The thought process of a solider requisitioning new supplies during the Second World War generally extended as far as figuring out which forms to fill out, where to submit them, and how long it would take for the supplies to arrive. He probably didn’t spare much thought to the matter of how the supplies actually got to where he could pick them up: They showed up on the back of a deuce-and-a-half and that was good enough for him.

Choose your misery.

He probably didn’t spare much thought for the lookout getting hammered on a Canadian corvette in a North Atlantic storm escorting a convoy through the U-boat hunting grounds, or the merchant mariners who found themselves swimming for their lives in the hostile waters after a German eel struck its target. Just as likely, the Canadian sailor wasn’t thinking much about the soldier shivering in his foxhole after days of unconscionable snow with no source of heat. They all had problems of their own to deal with, even though the soldier was the reason that the sailor was in the North Atlantic in the first place. Without supplies, the soldier is unarmed. Without the soldier to supply, the merchant sailor has no role. The partnership is imperative, if not obvious.

Transport

The transport side of things is a bit easier to understand: the soldiers themselves were often at the hospitality of their naval colleagues.
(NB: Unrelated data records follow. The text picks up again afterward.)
(** The rows a publication writes. *)
Definition version_in_range (v : StoredVersion) : Prop :=
  sv_chunk_size v ≤ u32_max ∧ sv_chunk_count v ≤ Vault.MAX_CHUNKS_PER_VERSION.
Definition chunk_in_range (c : EncryptedChunk) : Prop := chunk_index c < Vault.MAX_CHUNKS_PER_VERSION.
(** Chunks are counted, and a publication compares their number with the version's. *)
Definition counted (cs : list EncryptedChunk) : Prop := Forall (λ c, chunk_index c < lenZ cs) cs.

Lemma counted_in_range v cs :
  version_in_range v → counted cs → negb (lenZ cs =? sv_chunk_count v) = false → Forall chunk_in_range cs.
Proof.
  intros [_ Hv] Hc E. apply negb_false_iff, Z.eqb_eq in E. eapply Forall_impl; [done|]. intros c. unfold chunk_in_range. simpl. lia.
Qed.

Lemma u64_to_sql_range v x : Sql.u64_to_sql v = Some x → x ≤ i64_max.
Proof. intros [-> ?]%StorageSpec.u64_to_sql_some. done. Qed.

Lemma typed_insert_version v : version_in_range v → typed_io (Storage.insert_version v) any.
Proof.
  intros [H1 H2]. apply typed_exec. intros db db' Hd E. apply bind_Some in E as (len & Hl & E).
  apply u64_to_sql_range in Hl. by apply (insert_version_typed _ _ _ _ Hd) in E.
Qed.

Lemma typed_insert_chunks vid cs : Forall chunk_in_range cs → typed_io (Storage.insert_chunks vid cs) any.
Proof.
  induction 1 as [|c cs Hc _ IH]; [by apply typed_ret|]. apply (typed_bind _ _ _ any); [|done]. apply typed_exec.
  intros db db' Hd E. by apply (insert_chunk_typed _ _ _ _ _ Hd) in E.
Qed.

Lemma typed_insert_receipt r : typed_io (Storage.insert_receipt r) any.
Proof.
  apply typed_exec. intros db db' Hd E. apply bind_Some in E as (e & He & E). apply u64_to_sql_range in He.
  by apply (insert_receipt_typed _ _ _ _ Hd) in E.
Qed.

Lemma typed_advance o v : typed_io (Storage.advance_pointer o v) any.
Proof. apply typed_exec. intros db db' Hd E. by apply (upsert_typed _ _ _ _ Hd) in E. Qed.

Lemma typed_publish path v cs :
  version_in_range v → counted cs → typed_io (Storage.publish path v cs) any.
Proof.
  intros Hv Hc. unfold Storage.publish, Storage.publish_inner. destruct (negb _) eqn:En; [apply typed_throw|].
  apply (counted_in_range v) in Hc; [|done..].
  eapply typed_bind; [apply typed_begin|]. intros tx Htx. apply (typed_bind _ _ _ any); [|intros; apply typed_private].
  apply typed_owning; [done|]. apply (typed_bind _ _ _ any); [by apply typed_insert_version|intros _ _].
  apply (typed_bind _ _ _ any); [by apply typed_insert_chunks|intros _ _]. apply (typed_bind _ _ _ any); [by apply typed_ret|intros _ _].
  apply (typed_bind _ _ _ any); [apply typed_advance|intros _ _]. by apply typed_commit.
Qed.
This usually took the form of an opposed landing. Although such things are normally considered the purview of the Marines, the Army conducted more landings during the Second World War than the Marines did.
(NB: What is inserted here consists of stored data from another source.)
(* ===== verification/BackupSpec.v ===== *)
(** * Snapshot and restore

    Without faults a backup and a restore succeed and reproduce the database;
    under any faults a restore that succeeds installed exactly the database
    its manifest authenticates, and neither operation changes a file that
    existed before. *)

From S2P Require Import Prelude Format Crypto Fs Storage Vault Backup Toy ToyWire ToyFiles StorageSpec.
From Stdlib Require Import ZArith Lia.
From stdpp Require Import base numbers list gmap strings.

Open Scope Z_scope.
Open Scope vlt_scope.

Module BackupSpec.
Import Backup PrivateFile.

(** ** Hexadecimal text *)

Lemma hex_index_digit n : 0 ≤ n < 16 → hex_index n = hex_digit n.
Proof.
  intros Hn. unfold hex_index, HEX, hex_digit.
  assert (n = 0 ∨ n = 1 ∨ n = 2 ∨ n = 3 ∨ n = 4 ∨ n = 5 ∨ n = 6 ∨ n = 7 ∨ n = 8 ∨ n = 9 ∨
    n = 10 ∨ n = 11 ∨ n = 12 ∨ n = 13 ∨ n = 14 ∨ n = 15) as C by lia.
  repeat (destruct C as [-> |C]; [done|]). by subst.
Qed.

(** The module's table lookup is the formatter of [to_hex]. *)
Lemma hex_encode_eq bs : wf_bytes bs → hex_encode bs = Format.hex_encode bs.
Proof.
  induction 1 as [|b bs Hb _ IH]; [done|]. cbn [hex_encode Format.hex_encode]. rewrite IH.
  destruct (byte_nibbles b Hb) as (? & ? & _). by rewrite !hex_index_digit.
Qed.

Lemma is_lower_hex_encode bs n : wf_bytes bs → length bs = n → is_lower_hex (Format.hex_encode bs) n = true.
Proof.
  intros Hw Hn. unfold is_lower_hex. rewrite bool_decide_eq_true_2 by (rewrite length_hex_encode; lia).
  by apply hex_encode_lower.
Qed.

(** ** Paths *)

(** The ancestors of the path's parent are directories, so a file can be made. *)
Definition creatable (fs : Fs) (p : Path) : Prop :=
  ∃ dir, parent p = Some dir ∧ path_is_empty dir = false ∧
    Forall (λ d, path_is_empty d = false ∧ file_type <$> fs !! d = Some FDirectory) (ancestors dir).

(** Not a name [NamedTempFile] gives. *)
Definition not_temporary (p : Path) : Prop := ∀ s, last (comps p) ≠ Some (String.append ".tmp" s).

Lemma creatable_parent fs p : creatable fs p → path_is_empty p = false.
Proof.
  intros (dir & Hd & _). unfold parent in Hd. unfold path_is_empty. destruct (comps p); [done|]. by rewrite andb_false_r.
Qed.

Lemma ancestors_self p : p ∈ ancestors p.
Proof.
  unfold ancestors. apply list_elem_of_In, in_map_iff. exists (length (comps p)). split.
  - rewrite firstn_all. by destruct p.
  - apply in_rev. rewrite rev_involutive. apply in_seq. lia.
Qed.

Lemma creatable_dir fs p : creatable fs p → ∃ dir, parent p = Some dir ∧ is_Some (fs !! dir).
Proof.
  intros (dir & Hd & _ & Ha). exists dir. split; [done|]. rewrite Forall_forall in Ha.
  destruct (Ha dir (ancestors_self dir)) as [_ Ht]. by destruct (fs !! dir).
Qed.

(** Changes that keep the directories keep what can be created. *)
Lemma creatable_mono fs fs' p :
  (∀ d, file_type <$> fs !! d = Some FDirectory → file_type <$> fs' !! d = Some FDirectory) →
  creatable fs p → creatable fs' p.
Proof.
  intros Hd (dir & ? & ? & Ha). exists dir. split_and!; [done..|]. eapply Forall_impl; [done|].
  intros d [??]. auto.
Qed.

Lemma parent_snoc abs cs c : parent (mkPath abs (cs ++ [c])) = Some (mkPath abs cs).
Proof. unfold parent. cbn [comps]. destruct (cs ++ [c]) eqn:E; [by apply app_nil in E as [_ ?]|]. by rewrite <-E, removelast_last. Qed.

Lemma manifest_path_parent p : is_Some (parent p) → parent (manifest_path p) = parent p.
Proof.
  destruct p as [abs cs]. destruct cs as [|c cs _] using rev_ind; [by intros []|].
  intros _. unfold manifest_path, path_push_suffix. cbn [comps absolute]. by rewrite last_snoc, removelast_last, !parent_snoc.
Qed.

Lemma manifest_path_ne p : manifest_path p ≠ p.
Proof.
  unfold manifest_path, path_push_suffix. destruct (last (comps p)) as [l|] eqn:El.
  - intros Hp. apply (f_equal comps) in Hp. simpl in Hp. apply (f_equal last) in Hp.
    rewrite last_snoc, El in Hp. injection Hp as Hp. apply (f_equal String.length) in Hp.
    rewrite append_length in Hp. simpl in Hp. lia.
  - intros Hp. apply (f_equal comps) in Hp. simpl in Hp. rewrite <-Hp in El. done.
Qed.

(** ** Runs without faults *)

(** What the operations leave alone, and where they stand. *)
Definition at_files (w0 : World) (st : Fs * Files) (s : World * Files) : Prop :=
  w_db s.1 = w_db w0 ∧ w_integrity_ok s.1 = w_integrity_ok w0 ∧ quiet (w_env s.1) ∧
  env_create_mode (w_env s.1) = env_create_mode (w_env w0) ∧ env_fs (w_env s.1) = st.1 ∧ s.2 = st.2.

(** From the files [st], [m] returns [a] and leaves the files [st']. *)
Definition runs {A} (w0 : World) (m : BIO A) (st : Fs * Files) (a : A) (st' : Fs * Files) : Prop :=
  ∀ s, at_files w0 st s → ∃ s', m s = (Ok a, s') ∧ at_files w0 st' s'.

Section runs.
Context (w0 : World).

Lemma runs_bind {A B} (m : BIO A) (k : A → BIO B) st a st1 b st2 :
  runs w0 m st a st1 → runs w0 (k a) st1 b st2 → runs w0 (sbind m k) st b st2.
Proof. intros Hm Hk s Hs. destruct (Hm s Hs) as (s1 & E & H1). rewrite (sbind_eq _ _ _ _ _ E). by apply Hk. Qed.

Lemma runs_ret {A} (a : A) st : runs w0 (sret a) st a st.
Proof. intros s Hs. by exists s. Qed.

Lemma runs_lift {A} (r : Result A) a st : r = Ok a → runs w0 (slift r) st a st.
Proof. intros -> s Hs. by exists s. Qed.

Lemma runs_syscall {A} (f : Fs * Files → option (A * (Fs * Files))) st a st' :
  f st = Some (a, st') → runs w0 (syscall f) st a st'.
Proof.
  intros Hf [w files] (Hd & Hi & Hq & Hm & Hfs & Hfl). simpl in *. unfold syscall, sbind, in_fs, in_world, in_env, szoom, io_fault.
  simpl. rewrite Hq. cbn [w_env env_fs set_env set_fs]. destruct st as [fs fl], st' as [fs' fl']. simpl in *. subst.
  rewrite Hf. eexists. split; [done|]. done.
Qed.

Lemma runs_env {A} (m : M Env VaultError A) a st fs' :
  (∀ e, quiet e → env_fs e = st.1 → ∃ e', m e = (Ok a, e') ∧ quiet e' ∧ env_fs e' = fs' ∧
     env_create_mode e' = env_create_mode e) →
  runs w0 (in_fs m) st a (fs', st.2).
Proof.
  intros Hm [w files] (Hd & Hi & Hq & Hc & Hfs & Hfl). simpl in *. unfold in_fs, in_world, in_env, szoom. simpl.
  destruct (Hm (w_env w) Hq Hfs) as (e' & -> & ? & ? & Hc'). eexists. split; [done|].
  split_and!; try done. simpl. congruence.
Qed.

End runs.

Lemma io_fault_quiet {E} e :
  quiet e → ∃ e', io_fault (E:=E) e = (Ok false, e') ∧ quiet e' ∧ env_fs e' = env_fs e ∧ env_create_mode e' = env_create_mode e.
Proof. intros Hq. eexists. unfold io_fault. rewrite Hq. by split. Qed.

Lemma metadata_quiet p e :
  quiet e → path_is_empty p = false →
  ∃ e', symlink_metadata p e = (ok_or (env_fs e !! p) IoNotFound, e') ∧ quiet e' ∧ env_fs e' = env_fs e ∧
    env_create_mode e' = env_create_mode e.
Proof.
  intros Hq Hp. destruct (io_fault_quiet (E:=IoError) e Hq) as (e' & E & Hq' & Hf & Hc). exists e'.
  unfold symlink_metadata. rewrite (sbind_eq _ _ _ _ _ E). unfold sbind, sgets, slift. rewrite Hp, Hf. by split.
Qed.

Lemma validate_directories_quiet dirs input e :
  quiet e → Forall (λ d, path_is_empty d = false ∧ file_type <$> env_fs e !! d = Some FDirectory) dirs →
  ∃ e', PathSafety.validate_directories dirs input e = (Ok tt, e') ∧ quiet e' ∧ env_fs e' = env_fs e ∧
    env_create_mode e' = env_create_mode e.
Proof.
  intros Hq Hd. revert e Hq Hd. induction dirs as [|d dirs IH]; intros e Hq Hd; [by exists e|]. simpl.
  apply Forall_cons in Hd as [[Hp Ht] Hd]. destruct (metadata_quiet d e Hq Hp) as (e1 & E & Hq1 & Hf1 & Hc1).
  unfold sbind, smap_err. rewrite E. destruct (env_fs e !! d) as [md|]; [|done]. simpl in *.
  apply (inj Some) in Ht. unfold is_symlink, is_dir. rewrite Ht. rewrite bool_decide_eq_false_2, bool_decide_eq_true_2 by done.
  simpl. destruct (IH e1 Hq1) as (e2 & -> & ? & ? & ?); [by rewrite Hf1|]. exists e2. split_and!; congruence.
Qed.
An obvious side of the Navy/Army partnership

Even early successes could have been a bit rocky: The Army’s landing in North Africa as part of Operation Torch was both a triumph for the Navy, as well as a very sharp pain point on lessons learned as part of the first long-distance landing operation the Navy conducted. This sort of thing wasn’t confined just to just the Second World War, of course: Half the forces landing at Inch’on in Korea were Army, and even in the Persian Gulf and Grenada conflicts, the Army was conducting flight operations off Navy ships. Schwartzkopf’s book relates an incident where in the middle of the Grenada operation, the Pentagon told the Navy not to refuel Army helicopters as they hadn’t figured out the budget process yet. He ignored it.

Direct Support

Direct support is exactly what it sounds like: naval personnel or vessels providing direct combat support to Army land operations. The river Patrol Boats such as in Vietnam, or the Brown-Water Navy, were right in the thick of things on the two-way firing range. More common, though, is fire support, either air or gunfire. Not that there’s anything wrong with a battery of Army 105mm on the other end of the radio, but when there’s a battleship ship with nine 16-inch rifles, or a modern cruiser with two 5” guns each firing off a round every three seconds, that puts the possible boom into perspective. And of course, that’s not counting the possibilities from aircraft carriers.

Not even the Navy is safe from the Clearing Barrel scourge.

The Navy also sends folks ashore, such as Seabees. When I was in Afghanistan, I encountered sailors of all stripes, from corpsmen to SSBN commanders, particularly in the Provincial Reconstruction Teams which mixed Army personnel with others. We wore the same camouflage, but where we would wear a unit patch, the Navy personnel would wear a Navy Jack.

So, to the lads and lasses who are Not Army Verified Yet, a tip of that hat, and let us continue on this cooperative tradition into the next century!